As for all the Hollywood denizens who denounced her depiction of her mother when the book was published, Crawford says their reaction was “very self-serving. Everyone knew what the real situation was in the house. The situation was terrible. None of the employment agencies would send any help to the house because the help were abused, and they couldn’t stomach being witnesses to what was going on.”

Besides writing three other books, including a novel, “Black Widow,” Crawford has spent her post-”Mommie Dearest” years raising awareness of family violence and is currently involved in adoption reform.

Crawford describes her life now as complete. “I’ve been here [50 miles south of Coeur d’Alene] since 1992. I know all my neighbors.
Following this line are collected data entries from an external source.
(** [voigt_absorption(wavelengths, nhi, z_dla, num_lines, boardening)].
    [np.float(nhi)] is Python's [float(nhi)] (the alias of NumPy before
    1.24): [nhi] is already a number of the arithmetic. *)
Definition voigt_absorption (wavelengths : list num) (nhi z_dla : num)
                            (num_lines : Z) (boardening : bool)
  : result (list num) :=
  (* number of pixels within the input spectrum *)
  let num_points := Z.of_nat (length wavelengths) in
  (* initialize a profile *)
  profile <- np_zeros (num_points - 2 * width) ;;
  (* the multipliers for the relative velocity *)
  let multipliers :=
    map (fun tw => (c / (tw * (of_int 1 + z_dla)) / of_int 100000000)%num)
        (slice_to transition_wavelengths num_lines) in
  (* compute raw Voigt profile *)
  _ <- np_empty2 num_lines num_points ;;
  total <- total_rows wavelengths multipliers (seq 0 (Z.to_nat num_lines)) ;;
  let raw_profile :=
    map (fun s => np_exp (nhi * s)%num)
        (nansum_axis0 (length wavelengths) total) in
  if boardening then
    conv <- np_convolve_valid raw_profile instrument_profile ;;
    assign_all profile conv
  else Ok raw_profile.

(** The defaults [num_lines = 3], [boardening = True]. *)
Definition voigt_absorption_default (wavelengths : list num) (nhi z_dla : num)
  : result (list num) :=
  voigt_absorption wavelengths nhi z_dla 3 true.

(** *** The profile, pixel by pixel *)

Definition multiplier (z_dla tw : num) : num :=
  (c / (tw * (of_int 1 + z_dla)) / of_int 100000000)%num.

(** The contribution of transition [l] at observed wavelength [w]. *)
Definition line_term (z_dla : num) (l : nat) (w : num) : num :=
  let velocity :=
    (w * multiplier z_dla (nth l transition_wavelengths (of_int 0)) - c)%num in
  (- nth l leading_constants (of_int 0)
   * Voigt velocity sigma (nth l gammas (of_int 0)))%num.

(** The summed (negative) optical depth per unit column density. *)
Definition optical_depth (z_dla : num) (num_lines : nat) (w : num) : num :=
  fold_left (fun acc l => (acc + nan_to_zero (line_term z_dla l w))%num)
            (seq 0 num_lines) (of_int 0).

Definition raw_transmission (nhi z_dla : num) (num_lines : nat) (w : num) : num :=
  np_exp (nhi * optical_depth z_dla num_lines w)%num.

Lemma slice_to_length (k : Z) :
  (0 <= k <= 31)%Z -> length (slice_to transition_wavelengths k) = Z.to_nat k.
Proof.
  intros [H0 H1]. unfold slice_to.
  destruct (Z.ltb_spec k 0); [lia|].
  rewrite length_firstn, transition_wavelengths_length. lia.
Qed.

Lemma slice_to_length_le (k : Z) :
  (length (slice_to transition_wavelengths k) <= 31)%nat.
Proof.
  unfold slice_to.
  destruct (Z.ltb_spec k 0); rewrite length_firstn, transition_wavelengths_length; lia.
Qed.

Lemma slice_to_nth (k : Z) (l : nat) (d : num) :
  (0 <= k)%Z -> (l < Z.to_nat k)%nat ->
  nth l (slice_to transition_wavelengths k) d = nth l transition_wavelengths d.
Proof.
  intros H0 Hl. unfold slice_to.
  destruct (Z.ltb_spec k 0); [lia|].
  rewrite <- (firstn_skipn (Z.to_nat k) transition_wavelengths) at 2.
  destruct (Nat.le_gt_cases (length transition_wavelengths) (Z.to_nat k)) as [Hle|Hgt].
  - rewrite skipn_all2 by exact Hle. rewrite app_nil_r. reflexivity.
  - rewrite app_nth1; [reflexivity|]. rewrite length_firstn. lia.
Qed.

Lemma total_row_ok (wl : list num) (z_dla : num) (k : Z) (l : nat) :
  (0 <= k <= 31)%Z -> (l < Z.to_nat k)%nat ->
  total_row wl (map (multiplier z_dla) (slice_to transition_wavelengths k)) l
  = Ok (map (line_term z_dla l) wl).
Proof.
  intros Hk Hl. unfold total_row.
  rewrite (index_nth _ _ (multiplier z_dla (of_int 0)))
    by (rewrite length_map, slice_to_length; lia).
  rewrite (index_nth leading_constants _ (of_int 0))
    by (rewrite leading_constants_length; lia).
  rewrite (index_nth gammas _ (of_int 0))
    by (rewrite gammas_length; lia).
  cbn [bind]. f_equal. apply map_ext. intros w.
  unfold line_term. rewrite map_nth.
  rewrite slice_to_nth by lia. reflexivity.
Qed.

Lemma total_rows_ok (wl : list num) (z_dla : num) (k : Z) (ls : list nat) :
  (0 <= k <= 31)%Z -> Forall (fun l => (l < Z.to_nat k)%nat) ls ->
  total_rows wl (map (multiplier z_dla) (slice_to transition_wavelengths k)) ls
  = Ok (map (fun l => map (line_term z_dla l) wl) ls).
Proof.
  intros Hk H. induction H as [|l ls Hl _ IH]; [reflexivity|].
  cbn [total_rows map]. rewrite total_row_ok by assumption.
  cbn [bind]. rewrite IH. reflexivity.
Qed.

(** A line index past the 31 tabulated transitions is an [IndexError]. *)
Lemma total_rows_index_error (wl mult : list num) (ls : list nat) :
  (length mult <= 31)%nat -> In 31%nat ls ->
  exists e, total_rows wl mult ls = Raise e.
Proof.
  intros Hm. induction ls as [|l ls IH]; [intros []|].
  intros [->|Hin]; cbn [total_rows].
  - unfold total_row. rewrite index_out_of_range by lia.
    cbn [bind]. eauto.
  - destruct (total_row wl mult l); cbn [bind]; [|eauto].
    destruct (IH Hin) as [e ->]. cbn [bind]. eauto.
Qed.

Lemma add_row_map (wl : list num) (g f : num -> num) :
  add_row (map g wl) (map f wl)
  = map (fun w => (g w + nan_to_zero (f w))%num) wl.
Proof.
  unfold add_row. induction wl as [|w wl IH]; [reflexivity|].
  cbn [map combine fst snd]. f_equal. exact IH.
Qed.

Lemma fold_add_row_map (wl : list num) (f : nat -> num -> num) (ls : list nat) :
  forall g : num -> num,
    fold_left add_row (map (fun l => map (f l) wl) ls) (map g wl)
    = map (fun w => fold_left (fun acc l => (acc + nan_to_zero (f l w))%num) ls (g w)) wl.
Proof.
  induction ls as [|l ls IH]; intros g; [reflexivity|].
  cbn [map fold_left]. rewrite add_row_map. rewrite IH. reflexivity.
Qed.

Lemma repeat_map_const {A B : Type} (x : B) (l : list A) :
  repeat x (length l) = map (fun _ => x) l.
Proof. induction l as [|a l IH]; [reflexivity|]. cbn. f_equal. exact IH. Qed.

Lemma nansum_axis0_rows (wl : list num) (z_dla : num) (n : nat) :
  nansum_axis0 (length wl) (map (fun l => map (line_term z_dla l) wl) (seq 0 n))
  = map (optical_depth z_dla n) wl.
Proof.
  unfold nansum_axis0, optical_depth.
  rewrite repeat_map_const. apply fold_add_row_map.
Qed.

(** *** What [voigt_absorption] returns, case by case *)

Lemma voigt_absorption_short (wl : list num) (nhi z_dla : num) (nl : Z) (b : bool) :
  (length wl < 6)%nat -> voigt_absorption wl nhi z_dla nl b = Raise ValueError.
Proof.
  intros H. unfold voigt_absorption, np_zeros, width.
  destruct (Z.ltb_spec (Z.of_nat (length wl) - 2 * 3) 0); [reflexivity|lia].
Qed.

Lemma voigt_absorption_negative_lines (wl : list num) (nhi z_dla : num) (nl : Z) (b : bool) :
  (6 <= length wl)%nat -> (nl < 0)%Z ->
  voigt_absorption wl nhi z_dla nl b = Raise ValueError.
Proof.
  intros H Hn. unfold voigt_absorption, np_zeros, np_empty2, width.
  destruct (Z.ltb_spec (Z.of_nat (length wl) - 2 * 3) 0); [lia|].
  cbn [bind]. destruct (Z.ltb_spec nl 0); [reflexivity|lia].
Qed.

Lemma voigt_absorption_too_many_lines (wl : list num) (nhi z_dla : num) (nl : Z) (b : bool) :
  (6 <= length wl)%nat -> (31 < nl)%Z ->
  exists e, voigt_absorption wl nhi z_dla nl b = Raise e.
Proof.
  intros H Hn. unfold voigt_absorption, np_zeros, np_empty2, width.
  destruct (Z.ltb_spec (Z.of_nat (length wl) - 2 * 3) 0); [lia|].
  cbn [bind]. destruct (Z.ltb_spec nl 0); [lia|].
  destruct (Z.ltb_spec (Z.of_nat (length wl)) 0); [lia|].
  cbn [orb bind].
  destruct (total_rows_index_error wl
              (map (fun tw => (c / (tw * (of_int 1 + z_dla)) / of_int 100000000)%num)
                   (slice_to transition_wavelengths nl))
              (seq 0 (Z.to_nat nl))) as [e He].
  - rewrite length_map. apply slice_to_length_le.
  - apply in_seq. lia.
  - rewrite He. cbn [bind]. eauto.
Qed.

Lemma voigt_absorption_raw (wl : list num) (nhi z_dla : num) (nl : Z) :
  (6 <= length wl)%nat -> (0 <= nl <= 31)%Z ->
  voigt_absorption wl nhi z_dla nl false
  = Ok (map (raw_transmission nhi z_dla (Z.to_nat nl)) wl).
Proof.
  intros H Hn. unfold voigt_absorption, np_zeros, np_empty2, width.
  destruct (Z.ltb_spec (Z.of_nat (length wl) - 2 * 3) 0); [lia|].
  cbn [bind]. destruct (Z.ltb_spec nl 0); [lia|].
  destruct (Z.ltb_spec (Z.of_nat (length wl)) 0); [lia|].
  cbn [orb bind].
  change (map (fun tw => (c / (tw * (of_int 1 + z_dla)) / of_int 100000000)%num)
              (slice_to transition_wavelengths nl))
    with (map (multiplier z_dla) (slice_to transition_wavelengths nl)).
  rewrite total_rows_ok; [|assumption|].
  - cbn [bind]. rewrite nansum_axis0_rows, map_map. reflexivity.
  - apply Forall_forall. intros l Hl. apply in_seq in Hl. lia.
Qed.

Lemma correlate_valid_length (a v : list num) :
  (length v <= length a)%nat ->
  length (correlate_valid a v) = (length a - length v + 1)%nat.
Proof. intros _. unfold correlate_valid. rewrite length_map, length_seq. reflexivity. Qed.

Lemma voigt_absorption_broadened (wl : list num) (nhi z_dla : num) (nl : Z) :
  (7 <= length wl)%nat -> (0 <= nl <= 31)%Z ->
  voigt_absorption wl nhi z_dla nl true
  = Ok (correlate_valid (map (raw_transmission nhi z_dla (Z.to_nat nl)) wl)
                        (rev instrument_profile)).
Proof.
  intros H Hn.
  assert (Hraw := voigt_absorption_raw wl nhi z_dla nl ltac:(lia) Hn).
  unfold voigt_absorption in *.
  destruct (np_zeros (Z.of_nat (length wl) - 2 * width)) as [profile|] eqn:Ep;
    [|discriminate].
  cbn [bind] in *.
  destruct (np_empty2 nl (Z.of_nat (length wl))); [|discriminate].
  cbn [bind] in *.
  destruct (total_rows _ _ _) as [total|]; [|discriminate].
  cbn [bind] in *. injection Hraw as ->.
  unfold np_zeros, width in Ep.
  destruct (Z.ltb_spec (Z.of_nat (length wl) - 2 * 3) 0); [discriminate|].
  injection Ep as <-.
  unfold np_convolve_valid.
  rewrite length_map, instrument_profile_length.
  destruct (Nat.ltb_spec (length wl) 7); [lia|].
  destruct (map (raw_transmission nhi z_dla (Z.to_nat nl)) wl) as [|r0 raw] eqn:Er.
  { apply (f_equal (@length _)) in Er. rewrite length_map in Er. cbn in Er. lia. }
  destruct instrument_profile as [|k0 ks] eqn:Ek.
  { pose proof instrument_profile_length as Hk. rewrite Ek in Hk. discriminate. }
  cbn [bind]. unfold assign_all.
  rewrite correlate_valid_length, repeat_length.
  - rewrite length_rev, <- Ek, instrument_profile_length.
    rewrite <- Er, length_map.
    replace (length wl - 7 + 1)%nat with (Z.to_nat (Z.of_nat (length wl) - 2 * 3)) by lia.
    rewrite Nat.eqb_refl. reflexivity.
  - rewrite length_rev, <- Ek, instrument_profile_length, <- Er, length_map. lia.
Qed.

(** Six pixels with broadening: the convolution of the 7-tap kernel with the
    6-pixel profile has two entries, which do not fit the empty buffer. *)
Lemma voigt_absorption_six_broadened (wl : list num) (nhi z_dla : num) (nl : Z) :
  length wl = 6%nat -> (0 <= nl <= 31)%Z ->
  voigt_absorption wl nhi z_dla nl true = Raise ValueError.
Proof.
  intros H Hn.
  assert (Hraw := voigt_absorption_raw wl nhi z_dla nl ltac:(lia) Hn).
  unfold voigt_absorption in *.
  destruct (np_zeros (Z.of_nat (length wl) - 2 * width)) as [profile|] eqn:Ep;
    [|discriminate].
  cbn [bind] in *.
  destruct (np_empty2 nl (Z.of_nat (length wl))); [|discriminate].
  cbn [bind] in *.
  destruct (total_rows _ _ _) as [total|]; [|discriminate].
  cbn [bind] in *. injection Hraw as ->.
  unfold np_zeros, width in Ep. rewrite H in Ep. cbn in Ep. injection Ep as <-.
  unfold np_convolve_valid.
  rewrite length_map, instrument_profile_length, H. cbn [Nat.ltb Nat.leb].
  destruct instrument_profile as [|k0 ks] eqn:Ek.
  { pose proof instrument_profile_length as Hk. rewrite Ek in Hk. discriminate. }
  destruct (map (raw_transmission nhi z_dla (Z.to_nat nl)) wl) as [|r0 raw] eqn:Er.
  { apply (f_equal (@length _)) in Er. rewrite length_map in Er. cbn in Er. lia. }
  cbn [bind]. unfold assign_all.
  rewrite correlate_valid_length.
  - rewrite length_rev, <- Er, length_map, H, <- Ek, instrument_profile_length.
    cbn [Nat.sub Nat.add length Nat.eqb].
    unfold correlate_valid.
    rewrite length_rev, length_map, H, instrument_profile_length.
    reflexivity.
  - rewrite length_rev, <- Er, length_map, H, <- Ek, instrument_profile_length. lia.
Qed.

(** C10. Fewer than six pixels: [np.zeros((num_points - 2 * width))] is
    evaluated before anything else, so the call raises [ValueError] whatever
    [nhi], [z_dla], [num_lines] and [boardening] are, in every arithmetic. *)
Theorem voigt_absorption_raises_below_six_pixels :
  forall (wavelengths : list num) (nhi z_dla : num) (num_lines : Z)
         (boardening : bool),
    (length wavelengths < 6)%nat ->
    voigt_absorption wavelengths nhi z_dla num_lines boardening = Raise ValueError.
Proof. intros. apply voigt_absorption_short. assumption. Qed.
It’s the best thing I’ve ever done for myself. It’s a wonderful, wonderful life. I love coming back to the cities and I love coming home. It’s a wonderful mix.”

* “April Fool’s With Christina Crawford,” at 7 p.m. Wednesday at the Royal Theatre, 11523 Santa Monica Blvd., West L.A. Tickets are $20. An additional screening of “Mommie Dearest” takes place at 10:30 p.m. with an introduction by Christina Crawford. Tickets are $8. Tickets are available at the Royal box office; A Different Light Bookstore, 8853 Santa Monica Blvd., West Hollywood; or call (800) 789-8536.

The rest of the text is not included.